Photographer: David Paul Morris / Bloomberg

The US expects to have enough coronavirus vaccine to meet the demand by May, even with a pause in the use of Johnson & Johnson’s shot – but a prolonged stop would turn some of President Joe Biden’s goals upside down and extend the effort to vaccinate as many Americans as possible.

The U.S. Centers for Disease Control and Prevention and Food and Drug Administration said in a joint statement Tuesday that they would discontinue use of the J&J shot after six women who received it developed a rare and serious form of blood clotting. The FDA said the pause would be a matter of days.

J & J’s offside, however temporary, leaves the US with two other shots that have already made up the bulk of their vaccination campaign — from Pfizer Inc. and Moderna Inc. Vaccines from those two companies account for 95% of the shots allocated in the US this week.

The White House said there is enough vaccine to keep injecting at their current rate. “This announcement will not significantly affect our vaccination plan,” Jeff Zients, the Covid-19 White House response coordinator, said in a statement.

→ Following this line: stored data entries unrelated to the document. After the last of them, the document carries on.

(** The first occurrence of the separator closes the first piece.  The
    hypothesis says that no occurrence begins inside [j]. *)
Lemma split_scan_first (sep j rest piece : jsstring) :
  sep <> [] ->
  includes (j ++ removelast sep) sep = false ->
  split_scan sep 0 piece (j ++ sep ++ rest)
  = (rev piece ++ j) :: split_scan sep 0 [] rest.
Proof.
  intros Hsep. revert piece. induction j as [|c j IH]; intros piece H.
  - destruct sep as [|d sep']; [congruence|].
    change ([] ++ (d :: sep') ++ rest) with (d :: sep' ++ rest).
    cbn [split_scan].
    rewrite (startsWith_app (d :: sep') rest : startsWith (d :: sep') (d :: sep' ++ rest) = true).
    rewrite app_nil_r. f_equal.
    replace (List.length (d :: sep') - 1)%nat with (List.length sep')
      by (simpl; lia).
    apply split_scan_skip.
  - change ((c :: j) ++ removelast sep) with (c :: j ++ removelast sep) in H.
    apply includes_cons_false in H as [H1 H2].
    change ((c :: j) ++ sep ++ rest) with (c :: j ++ sep ++ rest).
    cbn [split_scan].
    assert (E : startsWith sep (c :: j ++ sep ++ rest) = false).
    { rewrite <- H1.
      rewrite (app_removelast_last 0 Hsep) at 2.
      rewrite <- app_assoc, app_assoc.
      apply (startsWith_app_long sep (c :: j ++ removelast sep)).
      simpl. rewrite length_app.
      rewrite (app_removelast_last 0 Hsep) at 1.
      rewrite length_app. simpl. lia. }
    rewrite E, (IH _ H2). simpl. now rewrite <- app_assoc.
Qed.

(** [text.split(sep)] when [sep] first occurs right after [j]. *)
Lemma split_first (sep j rest : jsstring) :
  sep <> [] ->
  includes (j ++ removelast sep) sep = false ->
  split (j ++ sep ++ rest) sep = j :: split rest sep.
Proof.
  intros Hsep H. unfold split. destruct sep as [|d sep']; [congruence|].
  apply (split_scan_first (d :: sep') j rest [] Hsep H).
Qed.

Lemma split_none (sep s : jsstring) :
  sep <> [] -> includes s sep = false -> split s sep = [s].
Proof.
  intros Hsep H. unfold split. destruct sep as [|d sep']; [congruence|].
  apply (split_scan_none (d :: sep') s [] H).
Qed.

(** A split always yields at least one piece. *)
Lemma split_scan_nonempty (sep : jsstring) (k : nat) (piece s : jsstring) :
  split_scan sep k piece s <> [].
Proof.
  revert k piece. induction s as [|c s IH]; intros k piece; cbn [split_scan].
  - discriminate.
  - destruct k; [|apply IH].
    destruct (startsWith sep (c :: s)); [discriminate|apply IH].
Qed.

Lemma split_nonempty (s sep : jsstring) : sep <> [] -> split s sep <> [].
Proof.
  intros H. unfold split. destruct sep; [congruence|].
  apply split_scan_nonempty.
Qed.

(** For the three dashes: no occurrence begins inside [j] when [j] holds
    none and does not end in a dash. *)
Lemma no_dash_straddle (j : jsstring) :
  includes j (js "---") = false ->
  last j 0 <> 45 ->
  includes (j ++ js "--") (js "---") = false.
Proof.
  induction j as [|c j IH]; intros H L; [reflexivity|].
  apply includes_cons_false in H as [H1 H2].
  change ((c :: j) ++ js "--") with (c :: j ++ js "--").
  cbn [includes]. apply orb_false_iff. split.
  - destruct j as [|x [|y j]].
    + simpl in L. cbn -[N.eqb].
      destruct (N.eqb_spec 45 c); [congruence|reflexivity].
    + simpl in L. cbn -[N.eqb].
      destruct (N.eqb_spec 45 x); [congruence|]. now rewrite andb_false_r.
    + exact H1.
  - apply IH; [exact H2|]. destruct j; [simpl; discriminate|exact L].
Qed.

(** *** [trim] *)

Lemma trimStart_spec (s : jsstring) :
  exists w, s = w ++ trimStart s /\ forallb isWhiteSpace w = true.
Proof.
  induction s as [|c s (w & E & Hw)]; simpl.
  - now exists [].
  - destruct (isWhiteSpace c) eqn:C.
    + exists (c :: w). simpl. rewrite C, Hw. now rewrite E at 1.
    + now exists [].
Qed.

Lemma trimEnd_spec (s : jsstring) :
  exists w, s = trimEnd s ++ w /\ forallb isWhiteSpace w = true.
Proof.
  unfold trimEnd. destruct (trimStart_spec (rev s)) as (w & E & Hw).
  exists (rev w). split.
  - rewrite <- rev_app_distr, <- E. now rewrite rev_involutive.
  - rewrite forallb_forall in *. intros x Hx. apply Hw. now apply in_rev.
Qed.

(** [trim] takes white space off both ends and nothing else. *)
Lemma trim_spec (s : jsstring) :
  exists w1 w2, s = w1 ++ trim s ++ w2
                /\ forallb isWhiteSpace w1 = true
                /\ forallb isWhiteSpace w2 = true.
Proof.
  unfold trim. destruct (trimStart_spec s) as (w1 & E1 & H1).
  destruct (trimEnd_spec (trimStart s)) as (w2 & E2 & H2).
  exists w1, w2. repeat split; [|assumption..].
  now rewrite <- E2.
Qed.

Lemma last_app_cons (a b : jsstring) (x d : codeunit) :
  last (a ++ x :: b) d = last (x :: b) d.
Proof.
  induction a as [|y a IH]; [reflexivity|].
  simpl app. rewrite <- IH. simpl. now destruct (a ++ x :: b) eqn:E;
    [destruct a; discriminate|].
Qed.

Lemma last_cons_In (x : codeunit) (l : jsstring) (d : codeunit) :
  In (last (x :: l) d) (x :: l).
Proof.
  revert x. induction l as [|y l IH]; intros x; [now left|].
  right. apply (IH y).
Qed.

Lemma trimStart_skip (u : jsstring) (c : codeunit) (s : jsstring) :
  forallb isWhiteSpace u = true -> isWhiteSpace c = false ->
  trimStart (u ++ c :: s) = c :: s.
Proof.
  intros Hu Hc. induction u as [|y u IH]; simpl.
  - now rewrite Hc.
  - simpl in Hu. apply andb_true_iff in Hu as [-> Hu]. now apply IH.
Qed.

Lemma trimEnd_strip (p : jsstring) (x : codeunit) (w : jsstring) :
  forallb isWhiteSpace w = true -> isWhiteSpace x = false ->
  trimEnd (p ++ x :: w) = p ++ [x].
Proof.
  intros Hw Hx. unfold trimEnd.
  rewrite rev_app_distr. simpl. rewrite <- app_assoc. simpl.
  rewrite trimStart_skip; [| |exact Hx].
  2:{ rewrite forallb_forall in *. intros y Hy. apply Hw. now apply in_rev. }
  simpl. now rewrite rev_involutive.
Qed.

End JSStringFacts.

(** Case conversion restricted to Basic Latin: the instance on which the
    examples over ASCII text are evaluated. *)
Definition basicLatin : JSString.CaseConversion :=
  {| JSString.toLowerCase := map JSString.lowerASCII;
     JSString.toLowerCase_ascii := fun s _ => eq_refl;
     JSString.toLowerCase_idem := JSStringFacts.map_lowerASCII_idem |}.

(** ** [JSON.parse] *)

Module JSONFacts.
Import JSString JSStringFacts JSON.

(** Equations between concatenations, up to re-bracketing. *)
Ltac reassoc := simpl; rewrite <- ?app_assoc; simpl; reflexivity.

Lemma leaves_refl s : leaves s s.
Proof. now exists []. Qed.

Lemma leaves_cons c s r : leaves s r -> leaves (c :: s) r.
Proof. intros [p ->]. now exists (c :: p). Qed.

Lemma leaves_trans s t r : leaves s t -> leaves t r -> leaves s r.
Proof. intros [p ->] [q ->]. exists (p ++ q). now rewrite app_assoc. Qed.

Lemma leaves_length s r : leaves s r -> (List.length r <= List.length s)%nat.
Proof. intros [p ->]. rewrite length_app. lia. Qed.

Lemma consumes_leaves s r : consumes s r -> leaves s (r).
Proof.
  intros (p & x & -> & _). exists (p ++ [x]). now rewrite <- app_assoc.
Qed.

Lemma consumes_after s t r : leaves s t -> consumes t r -> consumes s r.
Proof.
  intros [p ->] (q & x & -> & Hx). exists (p ++ q), x.
  now rewrite app_assoc.
Qed.

Lemma consumes_then s t r : consumes s t -> leaves t r -> leaves s r.
Proof. intros H. apply leaves_trans. now apply consumes_leaves. Qed.

Lemma consumes_here x r : isValueEnd x = true -> consumes (x :: r) r.
Proof. intros Hx. now exists [], x. Qed.

Lemma consumes_length s r :
  consumes s r -> (List.length r < List.length s)%nat.
Proof.
  intros (p & x & -> & _). rewrite length_app. simpl. lia.
Qed.

Lemma skip_ws_leaves s : leaves s (skip_ws s).
Proof.
  induction s as [|c s IH]; simpl.
  - apply leaves_refl.
  - destruct (isJSONSpace c); [now apply leaves_cons | apply leaves_refl].
Qed.

Lemma skip_ws_cons s c t : skip_ws s = c :: t -> leaves s (c :: t).
Proof. intros <-. apply skip_ws_leaves. Qed.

Pfizer and Moderna supplies will be sufficient to meet US demand, an official speaking on condition of anonymity said, as signs emerge that the US is starting to shift from a shortage of shots to a shortage of willing receivers.

The US expects to have received enough doses of Pfizer and Moderna by the end of May to fully vaccinate 200 million people. It expects enough doses from those companies by the end of July to vaccinate an additional 100 million.

Still, any long delay in using a single injection could fuel the hesitation of the vaccine and cast doubt on some of Biden’s promises. Biden’s team has repeatedly said that all shots are safe and urged the Americans to take whatever they could.

Biden relied on J&J when he announced that the US will have enough photos for all adults by the end of May, officials have regularly quoted in recent weeks, but Zients did not repeat that in his statement on Tuesday.

Biden has also pledged to increase equality in vaccinations, which have so far gone disproportionately to whites in a pandemic that has disproportionately sick or killed people of color. The J&J shot was widely used in pharmacies and community health centers, targeting communities at risk, although Pfizer and Moderna still make up the vast majority of injections used in those programs.

J & J’s inclusion, which does not require the same cold storage conditions as Moderna and Pfizer, can also reduce the number of sites managing the capture if use is interrupted for an extended period of time. That would threaten Biden’s promise to make the vaccine available within a 5-mile radius of 90% of Americans. Biden’s team has stressed the need to make vaccines easily accessible.